Whether it is cheering crowds filling stadiums, reunions of families separated during the Great Famine, those working hard to refurbish the iconic gardens and historical buildings, the “Year of the Pig” is the hallmark of Beijing’s upcoming hosting of the 2022 Winter Olympics.
China’s speed and audacity in building its “national power” look set to get even faster under the country’s latest political blueprint, “the Four Modernisations” – the most ambitious undertaking in the country’s modern history.
With a focus on “China’s People, China’s Country, China’s People’s Country, China’s Peoples Country,” the document shows a country that’s catapulted to the top in new technologies, science and society, but still struggling with the old hot spots – land, housing, pollution and climate change.
It’s not just a China initiative – the proposed policies are “shared humanity” and aimed at promoting “a new global order” to deal with issues like climate change and “human capital” – quality of life, wellbeing, and enhanced international competitiveness.
The policy, revealed by the National People’s Congress (NPC) in March, made the theme “common prosperity” for all countries in a bid to encourage continued global growth amid the United States-China trade war.
The document has laid down 17 goals or indicators that will be incorporated into the country’s three annual economic report reports.

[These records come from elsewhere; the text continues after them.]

Definition set_definition (name : string) (value : json_value) (toml : string) (r : RunTaskRow) : RunTaskRow :=
  mkTaskRow (rt_run_id r) name (rt_sequence_nr r) value toml (rt_spawned_from_snapshot_id r) (rt_state r) (rt_produced r)
    (rt_completed r) (rt_failure_reason r) (rt_times r) (rt_measurement r) (rt_controller r).
Definition set_lifecycle (state : RunTaskState) (reason : option string) (times : TaskTimes) (r : RunTaskRow) : RunTaskRow :=
  mkTaskRow (rt_run_id r) (rt_name r) (rt_sequence_nr r) (rt_task r) (rt_toml r) (rt_spawned_from_snapshot_id r) state
    (rt_produced r) (rt_completed r) reason times (rt_measurement r) (rt_controller r).
Definition set_progress (produced completed : i64) (r : RunTaskRow) : RunTaskRow :=
  mkTaskRow (rt_run_id r) (rt_name r) (rt_sequence_nr r) (rt_task r) (rt_toml r) (rt_spawned_from_snapshot_id r)
    (rt_state r) produced completed (rt_failure_reason r) (rt_times r) (rt_measurement r) (rt_controller r).
Definition set_outputs (spawned : option i64) (measurement controller : option json_value) (r : RunTaskRow) : RunTaskRow :=
  mkTaskRow (rt_run_id r) (rt_name r) (rt_sequence_nr r) (rt_task r) (rt_toml r) spawned (rt_state r) (rt_produced r)
    (rt_completed r) (rt_failure_reason r) (rt_times r) measurement controller.

(** The constraints of [run_tasks] on a row written under [id]: the progress
    CHECK, the unique sequence numbers and names of a run, and its single active
    task. [map_sqlx] gives the name its own message. *)
Definition another (id : i64) (clash : RunTaskRow -> bool) (rows : gmap i64 RunTaskRow) : bool :=
  bool_decide (map_Exists (fun other r => other <> id /\ clash r = true) rows).
Definition row_conflict (id : i64) (r : RunTaskRow) (rows : gmap i64 RunTaskRow) : option StoreError :=
  if negb ((0 <=? rt_produced r) && (0 <=? rt_completed r) && (rt_completed r <=? rt_produced r)) then
    Some (Database "run_tasks_progress_check")
  else if another id (fun o => (rt_run_id o =? rt_run_id r) && (rt_sequence_nr o =? rt_sequence_nr r)) rows then
    Some (Database "run_tasks_sequence_unique")
  else if another id (fun o => (rt_run_id o =? rt_run_id r) && String.eqb (rt_name o) (rt_name r)) rows then
    Some (InvalidInput "task name must be unique within a run")
  else if bool_decide (rt_state r = TActive)
          && another id (fun o => (rt_run_id o =? rt_run_id r) && bool_decide (rt_state o = TActive)) rows then
    Some (Database "idx_run_tasks_active_one_per_run")
  else None.
Lemma edit_spec now run expected change (d d' : TaskTables) out :
  tasks_ok d -> sequence_fits (OpChange now run expected change) d ->
  apply_task_queue_change now run expected change d = (d', Ok out) ->
  queue_matches (task_queue run d) expected = true /\ edited now run change out d d' /\
  forall other, other <> run -> task_queue other d' = task_queue other d.
Proof.
  intros Hok Hfit Hc%transaction_ok. unfold se_bind at 1, lock_run in Hc. case_bool_decide; [|done].
  destruct (queue_matches _ _) eqn:Em; cbn [negb] in Hc; [|done]. split; [done|]. destruct change as [tasks|id task|id].
  - unfold append_tasks_in_transaction, next_sequence in Hc. cbv zeta in Hc. pose proof (last_sequence_nonneg run d Hok).
    change (default 0 (last_sequence run d) + zlen tasks <= i32_max) in Hfit. destruct (_ <=? i32_max); [|done].
    destruct (append_tasks_spec now run tasks (default 0 (last_sequence run d) + 1) d d' out Hok ltac:(lia) ltac:(lia) (last_sequence_below run d) Hc)
      as (new & Hq & _ & Hrows & Hout & Hother & _). split; [|done]. exists (default 0 (last_sequence run d) + 1), new.
      split_and!; [done|apply last_sequence_below|done..].
  - destruct (find _ _) as [[i r]|] eqn:Ef; [|done].
    apply find_queue in Ef as (Hr & Hrun & Hp & _). cbn in Hp. zbool. subst i.
    match goal with H : is_pending r = true |- _ => apply bool_decide_eq_true in H as Hs end.
    unfold replace_task, se_bind, se_lift, se_ret in Hc.
    destruct (encode_task _) as [value|] eqn:Ev; [cbn [protocol map_err] in Hc|done].
    destruct (canonical_task_toml task) as [toml|]; [cbn [map_err] in Hc|done]. destruct (input_name task) as [name|] eqn:En; [|done].
    destruct (write_row _ _ d) as [d1 [u|?]] eqn:Ew; [|done]. apply write_row_ok in Ew.
    destruct (decode_task_row _ _) as [t|] eqn:Et; [cbn [protocol map_err] in Hc|done]. simplify_eq.
    set (r' := set_definition name value toml r) in *. split.
    + exists r, r', t. split_and!; [by apply elem_of_task_queue|done..| |done|done|done|done|done].
      by apply (task_queue_update _ d id r r').
    + intros other Hne. apply (task_queue_other (rt_run_id r) other d _ id r); try done; cbn.
      * intros i o Hi. by rewrite lookup_insert_ne.
      * intros o. rewrite lookup_insert_eq. by intros [= <-].
  - destruct (find _ _) as [[i r]|] eqn:Ef; [|done].
    apply find_queue in Ef as (Hr & Hrun & Hp & _). cbn in Hp. zbool. subst i. simplify_eq.
    match goal with H : is_pending r = true |- _ => apply bool_decide_eq_true in H as Hs end. split.
    + exists r. split_and!; [by apply elem_of_task_queue|done..|apply task_queue_delete].
    + intros other Hne. apply (task_queue_other (rt_run_id r) other d _ id r); try done; cbn.
      * intros i o Hi. by rewrite lookup_delete_ne.
      * intros o. by rewrite lookup_delete_eq.
Qed.
(** Field assignments. *)
Definition set_er_evaluator (x : Ev) (r : EvaluatorRunner) : EvaluatorRunner :=
  let 'mkEvaluatorRunner _ x1 x2 x3 x4 x5 x6 x7 x8 x9 x10 x11 x12 := r in
  mkEvaluatorRunner x x1 x2 x3 x4 x5 x6 x7 x8 x9 x10 x11 x12.
Definition set_er_evaluator_config (x : E) (r : EvaluatorRunner) : EvaluatorRunner :=
  let 'mkEvaluatorRunner x0 _ x2 x3 x4 x5 x6 x7 x8 x9 x10 x11 x12 := r in
  mkEvaluatorRunner x0 x x2 x3 x4 x5 x6 x7 x8 x9 x10 x11 x12.
Definition set_er_current_task_id (x : option i64) (r : EvaluatorRunner) : EvaluatorRunner :=
  let 'mkEvaluatorRunner x0 x1 _ x3 x4 x5 x6 x7 x8 x9 x10 x11 x12 := r in
  mkEvaluatorRunner x0 x1 x x3 x4 x5 x6 x7 x8 x9 x10 x11 x12.
Definition set_er_materializer (x : option Mat) (r : EvaluatorRunner) : EvaluatorRunner :=
  let 'mkEvaluatorRunner x0 x1 x2 _ x4 x5 x6 x7 x8 x9 x10 x11 x12 := r in
  mkEvaluatorRunner x0 x1 x2 x x4 x5 x6 x7 x8 x9 x10 x11 x12.
Definition set_er_prefetch (x : LatentPrefetchBuffer) (r : EvaluatorRunner) : EvaluatorRunner :=
  let 'mkEvaluatorRunner x0 x1 x2 x3 _ x5 x6 x7 x8 x9 x10 x11 x12 := r in
  mkEvaluatorRunner x0 x1 x2 x3 x x5 x6 x7 x8 x9 x10 x11 x12.
Definition set_er_submit (x : ResultSubmitBuffer) (r : EvaluatorRunner) : EvaluatorRunner :=
  let 'mkEvaluatorRunner x0 x1 x2 x3 x4 _ x6 x7 x8 x9 x10 x11 x12 := r in
  mkEvaluatorRunner x0 x1 x2 x3 x4 x x6 x7 x8 x9 x10 x11 x12.
Definition set_er_active (x : option ActiveBatch) (r : EvaluatorRunner) : EvaluatorRunner :=
  let 'mkEvaluatorRunner x0 x1 x2 x3 x4 x5 _ x7 x8 x9 x10 x11 x12 := r in
  mkEvaluatorRunner x0 x1 x2 x3 x4 x5 x x7 x8 x9 x10 x11 x12.
Definition set_er_last_claim_reconciliation (x : Z) (r : EvaluatorRunner) : EvaluatorRunner :=
  let 'mkEvaluatorRunner x0 x1 x2 x3 x4 x5 x6 _ x8 x9 x10 x11 x12 := r in
  mkEvaluatorRunner x0 x1 x2 x3 x4 x5 x6 x x8 x9 x10 x11 x12.
Definition set_er_draining (x : bool) (r : EvaluatorRunner) : EvaluatorRunner :=
  let 'mkEvaluatorRunner x0 x1 x2 x3 x4 x5 x6 x7 _ x9 x10 x11 x12 := r in
  mkEvaluatorRunner x0 x1 x2 x3 x4 x5 x6 x7 x x9 x10 x11 x12.
Definition set_er_last_snapshot_at (x : Z) (r : EvaluatorRunner) : EvaluatorRunner :=
  let 'mkEvaluatorRunner x0 x1 x2 x3 x4 x5 x6 x7 x8 _ x10 x11 x12 := r in
  mkEvaluatorRunner x0 x1 x2 x3 x4 x5 x6 x7 x8 x x10 x11 x12.
Definition set_er_stats (x : EvaluatorStats) (r : EvaluatorRunner) : EvaluatorRunner :=
  let 'mkEvaluatorRunner x0 x1 x2 x3 x4 x5 x6 x7 x8 x9 _ x11 x12 := r in
  mkEvaluatorRunner x0 x1 x2 x3 x4 x5 x6 x7 x8 x9 x x11 x12.
Definition set_er_counters (x : EvaluatorPipelineCounters) (r : EvaluatorRunner) : EvaluatorRunner :=
  let 'mkEvaluatorRunner x0 x1 x2 x3 x4 x5 x6 x7 x8 x9 x10 _ x12 := r in
  mkEvaluatorRunner x0 x1 x2 x3 x4 x5 x6 x7 x8 x9 x10 x x12.
Definition set_er_transforms (x : list Tr) (r : EvaluatorRunner) : EvaluatorRunner :=
  let 'mkEvaluatorRunner x0 x1 x2 x3 x4 x5 x6 x7 x8 x9 x10 x11 _ := r in
  mkEvaluatorRunner x0 x1 x2 x3 x4 x5 x6 x7 x8 x9 x10 x11 x.

Notation M := (SE (EvaluatorRunner * W) EvaluatorRunnerError).
(* ===== verification/EvaluatorExamples.v ===== *)
(** An evaluator runner on the work queue: a claim whose answer is lost, its
    recovery, an evaluation, a submission and the end of the runner; the instances
    of its properties. *)
From S2P Require Import Prelude Floats Errors Domain Batch Config LatentBatch Feedback Generation AccumulatorTrait Scalar Stratification Vector Gammaloop AccumulatorState Extraction Evaluation Raster WorkQueue Metrics Queue Tasks Runner TaskStore TaskQueue StageContext Evaluator EvaluatorLaws EvaluatorDrain EvaluatorInstance.

#[local] Instance ex_libm : Libm := {| hypot a _ := a; powf a _ := a; powi a _ := a |}.
#[local] Instance ex_observables : Observables := {|
  bundle := unit;
  histogram := unit;
  bundle_default := tt;
  histograms _ := [];
  histogram_bins _ := [];
  histogram_sample_count _ := 0;
  bundle_merge_in_place _ _ := Ok tt
|}.
#[local] Instance ex_toml : TomlValues := {| toml := unit; TFloat _ := tt; TInteger _ := tt |}.
#[local] Instance ex_states : @SavedStates unit := {| state_is_null _ := false; state_has_grid _ := true |}.

(** ** The task *)

Definition ex_timing : TimingModel := mkTiming 0%float 0%float 0%float 0%float 0.
Definition ex_config : @SamplingConfig unit :=
  mkSamplingConfig None (NaiveMonteCarlo (mkNaiveParams 0 0 ex_timing ex_timing ex_timing None None)) None None.
Definition ex_accumulator : AccumulatorConfig := CVector ["value"%string] (Component "value") None MaxOrder2.
Definition ex_sample : @RunTaskSpec unit ex_toml unit :=
  Sample Pooled true (mkStopCondition None (Some 10) None None None) None (Some (SrcConfig _ tt))
    (Some (SrcConfig _ ex_config)) (Some (SrcConfig _ ex_accumulator)) None None.

#[local] Instance ex_codec : @TaskCodec unit ex_toml unit := {|
  json_value := unit;
  ControllerTaskOutput := unit;
  encode_task _ := Ok tt;
  decode_task _ := Ok ex_sample;
  encode_measurement _ := Ok tt;
  decode_measurement _ := Ok (MeasurementFailed "");
  encode_controller _ := Ok tt;
  decode_controller _ := Ok tt;
  canonical_task_toml _ := Ok ""%string
|}.
Definition ex_root : @RunStageSnapshot unit unit ex_observables := mkStageSnapshot None "root" None true None None (Some tt) [].
Definition ex_tasks : @TaskTables unit ex_toml unit ex_observables ex_codec :=
  (activate_next_run_task 1 1 (create_run 0 "run" ex_root [mkTaskInput None ex_sample] None empty_tables).1).1.

(** ** Engines over one-dimensional points *)

Definition ex_empty : VectorAccumulatorState := vector_from_config ["value"%string] (Component "value") None MaxOrder2.
Definition ex_result (points : list Point) : BatchResult :=
  mkBatchResult None
    (AVector (foldl (fun a p => (ingest_vector_with_details [1%float] p None None a).1) ex_empty points)).

#[local] Instance ex_engines : @Engines unit unit ex_observables unit unit unit unit := {
  build_evaluator _ := Ok tt;
  resolve_domain _ := Ok (domain_continuous 1);
  evaluator_config_eqb _ _ := true;
  build_transform _ _ := Ok tt;
  build_materializer _ _ _ := Ok tt;
  mat_validate_domain _ _ := Ok tt;
  materialize_batch l _ := (tt, Returned (map_err (fun _ => Eval "malformed batch") (as_batch (payload l))));
  transform_apply points _ := (tt, Returned (Ok points));
  eval_batch points _ _ _ := (tt, Returned (Ok (ex_result points)));
  ev_diagnostics _ := (tt, tt)
}.

(** ** The store: two batches of three samples *)

Fixpoint ex_uuid (n : nat) : string := match n with O => "t"%string | S n => String.append "t" (ex_uuid n) end.
Lemma ex_uuid_inj i j : ex_uuid i = ex_uuid j -> i = j.
Proof.
  revert j. induction i as [|i IH]; intros [|j]; cbn; try done.
  - destruct j; done.
  - destruct i; done.
  - intros [= H]. f_equal. by apply IH.
Qed.

Definition ex_encode (b : EvaluationBatch unit) : result string (EvaluationBatch unit) := Ok b.
Definition ex_encode_result (r : BatchResult) : result StoreError (option unit * BatchResult) := Ok (None, r).
Lemma ex_encode_result_error r e : ex_encode_result r = Err e -> is_batch_ownership_lost e = false.
Proof. done. Qed.

Notation ex_db := (DB (EvaluationBatch unit) unit BatchResult).
Definition ex_batch (n : nat) : EvaluationBatch unit :=
  mkEvaluationBatch None
    (default (mkLatentBatch 0 (IndexedBatch [] [] [] [] [])) (latent_from_batch (replicate n (point_new [0.5%float] [] 1%float))))
    ex_accumulator.
Definition ex_inserted : ex_db :=
  (insert_batches ex_encode (fun b => nr_samples (eb_samples b)) 1 1 false [5; 6] [ex_batch 3; ex_batch 2]
     (mkDB ∅ ∅ ∅ {["n1"%string := mkNode "u1" 100 (Some 1) (Some Evaluator)]} ∅ 10)).1.

(** The answer to the second request, the first claim, is lost. *)
Definition ex_turns : list (Turn ex_db) :=
  [mkTurn (fun d => d) Delivered 0; mkTurn (fun d => (reclaim_abandoned_batches 1 d).1) ReplyLost 5].
Definition ex_world : @EvalWorld unit ex_toml unit ex_observables ex_codec (EvaluationBatch unit) unit BatchResult :=
  mkEvalWorld ex_inserted ex_turns 0 0 ex_tasks None.

#[local] Instance ex_eval_world : @EvaluatorWorld unit ex_toml unit ex_observables ex_codec unit
    (@EvalWorld unit ex_toml unit ex_observables ex_codec (EvaluationBatch unit) unit BatchResult) :=
  eval_world ex_encode ex_encode_result ex_uuid.

Definition ex_info : EvaluatorInfo := mkEvaluatorInfo 1 "n1" "u1" (domain_continuous 1) 1000 "epoch" 3.

Notation ex_state := (@EvaluatorRunner unit ex_observables unit
  (@EvalWorld unit ex_toml unit ex_observables ex_codec (EvaluationBatch unit) unit BatchResult) unit unit unit
  * @EvalWorld unit ex_toml unit ex_observables ex_codec (EvaluationBatch unit) unit BatchResult)%type.

Definition ex_start : ex_state := (evaluator_runner_new 0 tt tt, ex_world).
(** the claim whose answer is lost; its recovery, evaluation and submission *)
Definition ex_failed : ex_state := (tick ex_info ex_start).1.
Definition ex_evaluated : ex_state := (tick ex_info ex_failed).1.
Definition ex_submitted : ex_state := run_submit ex_evaluated.
Definition ex_stopped : ex_state := (stop ex_info 2 ex_submitted).1.

Example ex_claim_lost :
  (tick ex_info ex_start).2 = Err (EvStore connection_lost) /\
  (fun r => (WorkQueue.status r, claim_token r)) <$> batches (vw_db ex_failed.2) !! 5 = Some (Claimed, Some "t"%string) /\
  tracked_tokens ex_failed.1 = ["t"%string].
Proof. vm_compute. done. Qed.

Example ex_batch_evaluated :
  (tick ex_info ex_failed).2 = Ok tt /\ tracked_tokens ex_evaluated.1 = ["tt"; "t"]%string.
Proof. vm_compute. done. Qed.

Example ex_all_done :
  (stop ex_info 2 ex_submitted).2 = Some (Ok tt) /\
  map (fun id => (fun r => WorkQueue.status r) <$> batches (vw_db ex_stopped.2) !! id) [5; 6] = [Some Completed; Some Completed].
Proof. vm_compute. done. Qed.

(** ** The properties on this run *)

#[local] Instance ex_ledger : @ClaimLedger unit
    (@EvalWorld unit ex_toml unit ex_observables ex_codec (EvaluationBatch unit) unit BatchResult) :=
  queue_ledger ex_encode ex_encode (fun b => nr_samples (eb_samples b)) ex_uuid 1 "u1".
#[local] Instance ex_ledger_laws : @ClaimLedgerLaws unit ex_toml unit ex_observables ex_codec unit _ ex_eval_world ex_info ex_ledger :=
  queue_ledger_laws ex_encode ex_encode _ ex_encode_result ex_uuid ex_uuid_inj ex_encode_result_error 1 "u1" ex_info eq_refl eq_refl.

Lemma ex_inserted_ok : wq_ok ex_inserted.
Proof. apply insert_batches_ok. destruct (@empty_db_ok (EvaluationBatch unit) unit BatchResult). by constructor. Qed.

Lemma ex_unclaimed id r : batches ex_inserted !! id = Some r -> WorkQueue.status r = WorkQueue.Pending.
Proof.
  intros Hr%elem_of_map_to_list%list_elem_of_In.
  assert (forallb (fun p => bool_decide (WorkQueue.status p.2 = WorkQueue.Pending)) (map_to_list (batches ex_inserted)) = true) as Hp
    by (vm_compute; reflexivity).
  rewrite forallb_forall in Hp. by apply Hp, bool_decide_eq_true in Hr.
Qed.

Lemma ex_started : started ex_start.
Proof.
  split_and!.
  - split; [apply ex_inserted_ok|]. cbn. apply Forall_cons. split; [intros d; apply steps_refl|].
    apply Forall_singleton. intros d. eapply steps_step; [apply steps_refl|]. exact (foreign_reclaim _ _ _ _ d 1).
  - intros id t (r & Hr & _ & Hs & _). apply ex_unclaimed in Hr. congruence.
  - by exists 0, tt, tt.
Qed.

Lemma ex_failed_reachable : reachable ex_info ex_failed.
Proof.
  exists ex_start. split; [exact ex_started|]. eapply steps_step; [apply steps_refl|].
  eapply does_tick. apply surjective_pairing.
Qed.
Lemma ex_submitted_reachable : reachable ex_info ex_submitted.
Proof.
  destruct ex_failed_reachable as (s0 & Hs0 & Hs). exists s0. split; [exact Hs0|].
  eapply steps_step; [eapply steps_step; [exact Hs|]|apply runs_submit].
  eapply does_tick. apply surjective_pairing.
Qed.
Lemma ex_evaluated_reachable : reachable ex_info ex_evaluated.
Proof.
  destruct ex_failed_reachable as (s0 & Hs0 & Hs). exists s0. split; [exact Hs0|].
  eapply steps_step; [exact Hs|]. eapply does_tick. apply surjective_pairing.
Qed.

(** After the lost answer the claim is tracked by its token. *)
Lemma claims_are_never_lost_witness : "t"%string ∈ tracked_tokens ex_failed.1.
Proof.
  apply (claims_are_never_lost ex_info ex_failed 5 "t" ex_failed_reachable).
  destruct (batches (vw_db ex_failed.2) !! 5) as [r|] eqn:Er; [|by vm_compute in Er].
  exists r. split; [exact Er|]. vm_compute in Er. injection Er as <-. done.
Defined.

Lemma submissions_are_checked_witness :
  exists x, sb_submission (er_submit ex_evaluated.1) = Some x /\ submission_ok x.
Proof.
  destruct (submissions_are_checked ex_info ex_evaluated ex_evaluated_reachable) as [H _].
  destruct (sb_submission (er_submit ex_evaluated.1)) as [x|] eqn:Ex; [|by vm_compute in Ex].
  exists x. split; [done|exact H].
Defined.

Lemma stop_drains_witness :
  exists s', stop ex_info 2 ex_submitted = (s', Some (Ok tt)) /\
    work_left s'.1 = false /\ is_idle (er_submit s'.1) = true /\ forall id t, ~ mine s'.2 id t.
Proof.
  destruct (stop_drains ex_info ex_submitted ex_submitted_reachable) as (s' & x & Hs & H).
  exists s'. destruct x as [[]|e].
  - split; [exact Hs|]. exact (H eq_refl).
  - exfalso. assert ((stop ex_info 2 ex_submitted).2 = Some (Ok tt)) as Hok by apply ex_all_done.
    rewrite Hs in Hok. done.
Defined.
Definition build_reconciled_runner (desired_target : option AssignmentTarget) : M (option (AssignmentTarget * R)) :=
  match desired_target with
  | None => se_ret None
  | Some target =>
      let! retry := nget nd_retry in
      if is_blocked target retry then se_ret None
      else
        let! built := nworld (build_runner_for_target target) in
        match built with
        | Ok (Some runner) => se_ret (Some (target, runner))
        | Ok None => se_ret None
        | Err err =>
            let '(retry, disposition) := note_start_error target err (max_consecutive_start_failures info) retry in
            nmodify (set_nd_retry retry) ;!
            match disposition with
            | Propagate => se_fail (ExitError err)
            | Retry => se_ret None
            | Counted now_blocked => se_when now_blocked (give_up_start target err) ;! se_ret None
            end
        end
  end.

Definition note_role_started : M unit := nmodify (set_nd_retry retry_default) ;! reset_reconcile_backoff.

(** The runner is dropped when its registration fails. *)
Definition start (target : AssignmentTarget) (runner : R) : M unit :=
  nstore (nw_set_current_assignment (ni_uuid info) (role target) (run_id target)) ;!
  nmodify (set_nd_active (Some (target, runner))) ;!
  note_role_started.

Definition reconcile (desired_target : option AssignmentTarget) : M unit :=
  nmodify (fun n => set_nd_retry (reset_for_desired_target_change desired_target (nd_retry n)) n) ;!
  let! current := nget current_target in
  if bool_decide (current = desired_target) then se_ret tt
  else
    reset_reconcile_backoff ;!
    stop_current ;!
    let! built := build_reconciled_runner desired_target in
    match built with Some (target, runner) => start target runner | None => se_ret tt end.

(** ** Ends of a role *)

Definition note_start_failure (target : AssignmentTarget) : M bool := fun '(n, w) =>
  let '(retry, now_blocked) := note_failure target (max_consecutive_start_failures info) (nd_retry n) in
  ((set_nd_retry retry n, w), Ok now_blocked).

Definition finish_current_assignment : M unit :=
  nmodify (set_nd_retry retry_default) ;! reset_reconcile_backoff ;! stop_current.

Definition role_failure_reason (target : AssignmentTarget) (err : StoreError) : string :=
  String.append (as_str (role target)) (String.append " role failed: " (store_error_message err)).

Definition fail_current_assignment (target : AssignmentTarget) (err : StoreError) : M unit :=
  let! now_blocked := note_start_failure target in
  reset_reconcile_backoff ;!
  stop_current ;!
  if negb now_blocked && bool_decide (role target = WorkQueue.Evaluator) then se_ret tt
  else
    let! active := nstore (nw_load_active_run_task (run_id target)) in
    match active with
    | Some task =>
        let! _ := nworld (nw_fail_run_task (task_id (st_task task)) (role_failure_reason target err)) in se_ret tt
    | None => se_ret tt
    end ;!
    let! _ := nstore (nw_clear_desired_assignments_for_run (run_id target)) in
    se_ret tt.

(** ** The loop *)

(** [Err(err) if err.is_database_error()] puts the node to sleep: [None]. *)
Definition attempt {A} (m : M A) : M (option A) := fun s =>
  match m s with
  | (s, Ok a) => (s, Ok (Some a))
  | (s, Err (ExitError e)) =>
      if is_database_error e then (sleep_after_database_error ;! se_ret None) s else (s, Err (ExitError e))
  | (s, Err NodePanicked) => (s, Err NodePanicked)
  end.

They include the two goals outlined in the New Economic Design Initiative – expanding the country’s space for private enterprises and diversifying the economy away from debt- and state-owned enterprise-based growth.
NPC President Xi Jinping has long asserted China’s position as an emerging superpower, and officials have committed to pushing for bigger gains in key areas like agriculture, energy, construction, clean technology, the internet and communication, transport, air, water and sanitation.
Though economists describe it as a modest turnaround from years of deceleration and economic slowing, a new pact signed in 2015 between Beijing and its main trading partners in an effort to create “fair, open and mutually beneficial trade and investment” showed the distance remaining between the two countries.